[[ EXTRACTED MATERIAL, beginning ]]

(* ===== verification/AdvRecv.v ===== *)
(** * Receiving from the nRF52 (src/main/adv_post.c)

    The callbacks of the UART driver: received advertisements are filtered and put
    into the table, acknowledgements, the identity of the nRF52 and its request for
    the configuration are passed on.  A buffer is the list of its bytes and a
    pointer into it an offset; reading past its end is a fault. *)

From S2P Require Import Prelude AdvTable EventMgr LedsBlinking GwCfg AdvPostSig AdvPostNrf52 AdvPostTimers.
From S2P Require Import AdvPostAsync NetworkTimeout AdvPostCfgCache AdvPostGreenLed AdvPostState.
Open Scope Z_scope.

(** ** The UART protocol *)

(** Constants of ruuvi_endpoint_ca_uart.h and the constructor of a MAC address. *)
Class CaUartReports := {
  RE_CA_UART_ADV_RPRT : Z;
  RE_CA_UART_ADV_RPRT2 : Z;
  mac_address_bin_init : list Z → mac_address_bin_t;
}.

Record re_ca_uart_ble_adv_t := CaUartBleAdv {
  uart_mac : list Z;
  uart_adv : list Z;
  uart_adv_len : Z;
  uart_rssi_db : Z;
  uart_primary_phy : Z;
  uart_secondary_phy : Z;
  uart_ch_index : Z;
  uart_is_coded_phy : bool;
  uart_tx_power : Z;
}.

(** The parts of [re_ca_uart_payload_t] the callbacks read. *)
Record re_ca_uart_payload_t := CaUartPayload {
  uart_cmd : Z;
  uart_params_adv : re_ca_uart_ble_adv_t;
}.

(** ** Numbers to bytes *)

(** [p_array[i] = b]. *)
Definition array_set (i b : Z) (p_array : list Z) : outcome (list Z) :=
  if (0 <=? i) && (i <? Z.of_nat (length p_array)) then Done (<[Z.to_nat i := b]> p_array) else Fault OutOfBounds.

(** A shift of an [uint64_t] by 64 bits or more is undefined. *)
Fixpoint u64_to_array_loop (u64 offset : Z) (cnt : nat) (p_array : list Z) : outcome (list Z) :=
  match cnt with
  | O => Done p_array
  | S cnt' =>
      if 64 <=? 8 * Z.of_nat cnt' then Fault UndefinedShift
      else match array_set (offset - Z.of_nat cnt') (Z.land (Z.shiftr u64 (8 * Z.of_nat cnt')) 255) p_array with
      | Done p_array' => u64_to_array_loop u64 offset cnt' p_array'
      | Fault f => Fault f
      end
  end.

(** [num_bytes] is an [uint8_t]; so is [offset], which is 255 for no bytes. *)
Definition u64_to_array (u64 : Z) (p_array : list Z) (num_bytes : Z) : outcome (list Z) :=
  u64_to_array_loop u64 (u8 (num_bytes - 1)) (Z.to_nat num_bytes) p_array.

(** ** Parsing a report *)

(** [None] where the function returns [false]. *)
Definition parse_adv_report_from_uart `{CaUartReports} (p_msg : option re_ca_uart_payload_t) (timestamp : Z)
    (p_adv : adv_report_t) : outcome (option adv_report_t) :=
  match p_msg with
  | None => Done None
  | Some msg =>
      if negb (RE_CA_UART_ADV_RPRT =? uart_cmd msg) && negb (RE_CA_UART_ADV_RPRT2 =? uart_cmd msg) then Done None
      else
        let p_report := uart_params_adv msg in
        if Z.of_nat (length (data_buf p_adv)) <? uart_adv_len p_report then Done None
        else if 0 =? uart_adv_len p_report then Done None
        else if Z.of_nat (length (uart_adv p_report)) <? uart_adv_len p_report then Fault OutOfBounds
        else
          let n := Z.to_nat (uart_adv_len p_report) in
          Done (Some (AdvReport timestamp 0 (mac_address_bin_init (uart_mac p_report)) (uart_rssi_db p_report)
            (uart_primary_phy p_report) (uart_secondary_phy p_report) (uart_ch_index p_report)
            (uart_is_coded_phy p_report) (uart_tx_power p_report) (uart_adv_len p_report)
            (take n (uart_adv p_report) ++ drop n (data_buf p_adv))))
  end.

(** ** The filter of MAC addresses *)

(** [arr[i]] for an array that may be a null pointer. *)
Definition mac_at (arr : option (list mac_address_bin_t)) (i : nat) : outcome mac_address_bin_t :=
  match arr with
  | None => Fault NullDeref
  | Some a => match a !! i with Some m => Done m | None => Fault OutOfBounds end
  end.

(** Whether one of the [n] addresses from index [i] is [p_mac_addr]. *)
Fixpoint mac_in_filter (arr : option (list mac_address_bin_t)) (p_mac_addr : mac_address_bin_t) (i n : nat)
    : outcome bool :=
  match n with
  | O => Done false
  | S n' =>
      match mac_at arr i with
      | Fault f => Fault f
      | Done m => if bool_decide (p_mac_addr = m) then Done true else mac_in_filter arr p_mac_addr (S i) n'
      end
  end.

Definition adv_post_check_if_mac_filtered_out (p_cfg_cache : adv_post_cfg_cache_t) (p_mac_addr : mac_address_bin_t)
    : outcome bool :=
  if 0 =? scan_filter_length p_cfg_cache then Done false
  else
    match mac_in_filter (p_arr_of_scan_filter_mac p_cfg_cache) p_mac_addr 0
            (Z.to_nat (scan_filter_length p_cfg_cache)) with
    | Fault f => Fault f
    | Done found => if scan_filter_allow_listed p_cfg_cache then Done (negb found) else Done found
    end.

(** ** The manufacturer of an advertisement *)

Definition BLE_MSG_CHUNK_TYPE_MANUFACTURED_SPECIFIC_DATA : Z := 255.
Definition BLE_MSG_CHUNK_DATA_OFFSET : Z := 2.
Definition BLE_MSG_CHUNK_MANUFACTURED_SPECIFIC_DATA_MIN_LEN : Z := 3.

(** [p_data[i]] for the pointer [p_data] at an offset. *)
Definition buf_at (buf : list Z) (i : Z) : outcome Z :=
  if i <? 0 then Fault OutOfBounds
  else match buf !! Z.to_nat i with Some b => Done b | None => Fault OutOfBounds end.

(** [ptrdiff_t] has 32 bits on the target, so that the comparison with the
    unsigned constant is one of unsigned numbers. *)
Definition chunk_left (data_len off : Z) : bool := BLE_MSG_CHUNK_DATA_OFFSET <=? u32 (i32 (data_len - off)).

Fixpoint get_ble_manuf_id_loop (fuel : nat) (buf : list Z) (data_len off : Z) : outcome Z :=
  match fuel with
  | O => Fault OutOfFuel
  | S fuel' =>
      if negb (chunk_left data_len off) then Done 0
      else
        match buf_at buf off, buf_at buf (off + 1) with
        | Done len, Done type =>
            if negb (type =? BLE_MSG_CHUNK_TYPE_MANUFACTURED_SPECIFIC_DATA)
            then get_ble_manuf_id_loop fuel' buf data_len (off + (len + 1))
            else if len <? BLE_MSG_CHUNK_MANUFACTURED_SPECIFIC_DATA_MIN_LEN then Done 0
            else
              match buf_at buf (off + 3), buf_at buf (off + 2) with
              | Done high, Done low => Done (Z.lor (u16 (Z.shiftl high 8)) low)
              | _, _ => Fault OutOfBounds
              end
        | _, _ => Fault OutOfBounds
        end
  end.

(** Every turn advances by a byte at least, and a turn past the end of the
    buffer is a fault. *)
Definition get_ble_manuf_id (p_adv : adv_report_t) : outcome Z :=
  if data_len p_adv <? BLE_MSG_CHUNK_DATA_OFFSET then Done 0
  else get_ble_manuf_id_loop (S (length (data_buf p_adv))) (data_buf p_adv) (data_len p_adv) 0.

(** ** The callbacks *)

(** An outcome of a pure function inside a program. *)
Definition lift {S E A} (o : outcome A) : prog S E A :=
  match o with Done a => mret a | Fault f => fail f end.

Definition ADV_POST_MAX_NUM_SCAN_FILTERS_FOR_LOGGING : Z := 3.

(** The report is logged if its tag is one of at most three allowed ones; of the
    logged values only the manufacturer is computed from the data. *)
Definition adv_post_log_adv_report (p_adv : adv_report_t) (p_cfg_cache : adv_post_cfg_cache_t) : allprog unit :=
  if scan_filter_allow_listed p_cfg_cache && (0 <? scan_filter_length p_cfg_cache) &&
     (scan_filter_length p_cfg_cache <=? ADV_POST_MAX_NUM_SCAN_FILTERS_FOR_LOGGING)
  then
    flag_log_single_allowed_mac ← lift (mac_in_filter (p_arr_of_scan_filter_mac p_cfg_cache) (tag_mac p_adv) 0
                                          (Z.to_nat (scan_filter_length p_cfg_cache)));
    if (flag_log_single_allowed_mac : bool) then lift (get_ble_manuf_id p_adv) ;; skip else skip
  else skip.

Definition adv_post_advs_cnt_inc : allprog unit :=
  modify (λ st, st <| g_adv_post_advs_cnt := u32 (g_adv_post_advs_cnt st + 1) |>).

Definition adv_post_advs_cnt_get_and_clear : allprog Z :=
  cnt ← gets g_adv_post_advs_cnt;
  modify (λ st, st <| g_adv_post_advs_cnt := 0 |>) ;;
  mret cnt.

Definition adv_put_to_table (p_adv : adv_report_t) : allprog bool :=
  emit (AllMetricsReceivedInc (secondary_phy p_adv)) ;;
  in_async (in_table (adv_table_put p_adv)).

(** What the receiver reads from other components. *)
Record recv_env := RecvEnv {
  gw_cfg_is_initialized : bool;
  cfg_cache_free : bool;
  recv_time_is_synchronized : bool;
  recv_time : Z;
  metrics_received_advs_get : Z;
}.

Definition adv_post_nrf52_cb_on_recv_adv `{CaUartReports} (env : recv_env)
    (p_arg : option re_ca_uart_payload_t) : allprog unit :=
  configured ← in_nrf52 adv_post_nrf52_is_configured;
  if negb configured then skip
  else if negb (gw_cfg_is_initialized env) then skip
  else
    adv_post_advs_cnt_inc ;;
    locked ← in_cfg_cache (adv_post_cfg_cache_mutex_try_lock (cfg_cache_free env));
    if negb locked then skip
    else
      cache ← gets all_cfg_cache;
      let timestamp_if_synchronized := if recv_time_is_synchronized env then recv_time env else 0 in
      let timestamp := if flag_use_ntp cache then timestamp_if_synchronized else metrics_received_advs_get env in
      report ← lift (parse_adv_report_from_uart p_arg timestamp zero_report);
      match report with
      | None => in_cfg_cache adv_post_cfg_cache_mutex_unlock
      | Some adv_report =>
          filtered ← lift (adv_post_check_if_mac_filtered_out cache (tag_mac adv_report));
          if (filtered : bool) then in_cfg_cache adv_post_cfg_cache_mutex_unlock
          else
            in_async (in_timers adv_post_timers_relaunch_timer_sig_recv_adv_timeout) ;;
            adv_post_log_adv_report adv_report cache ;;
            if flag_use_ntp cache && negb (recv_time_is_synchronized env)
            then in_cfg_cache adv_post_cfg_cache_mutex_unlock
            else
              put ← adv_put_to_table adv_report;
              (if negb put then skip else emit (AllEventNotify EVENT_MGR_EV_RECV_ADV)) ;;
              in_cfg_cache adv_post_cfg_cache_mutex_unlock
      end.

Definition adv_post_nrf52_cb_on_recv_ack `{CaUart} (ack_cmd ack_state : Z) : allprog unit :=
  in_nrf52 (adv_post_nrf52_on_async_ack ack_cmd ack_state).

Definition adv_post_nrf52_cb_on_recv_device_id (id addr : Z) : allprog unit :=
  nrf52_device_id ← lift (u64_to_array id (replicate 8 0) 8);
  nrf52_mac_addr ← lift (u64_to_array addr (replicate 6 0) 6);
  emit (AllDeviceIdSet nrf52_device_id nrf52_mac_addr).

Definition adv_post_nrf52_cb_on_recv_get_all : allprog unit :=
  in_green_led adv_post_green_led_async_disable ;;
  emit (AllEventNotify EVENT_MGR_EV_NRF52_REBOOTED).

(** The part of [adv_post_init] before the advertisement task is created; the rest
    waits for that task.  The arguments are results of [esp_random]. *)
Definition adv_post_init (random random_stat : Z) : allprog unit :=
  emit AllTerminalOpen ;;
  emit AllApiProcess ;;
  in_async (adv_post_async_comm_init random) ;;
  in_async (adv_post_statistics_init random_stat) ;;
  in_async (in_table adv_table_init) ;;
  emit AllTaskCreate.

[[ EXTRACTED MATERIAL, end ]]

What lines in the entries above include the string "skip"? Return each one.

    if (flag_log_single_allowed_mac : bool) then lift (get_ble_manuf_id p_adv) ;; skip else skip
  else skip.
  if negb configured then skip
  else if negb (gw_cfg_is_initialized env) then skip
    if negb locked then skip
              (if negb put then skip else emit (AllEventNotify EVENT_MGR_EV_RECV_ADV)) ;;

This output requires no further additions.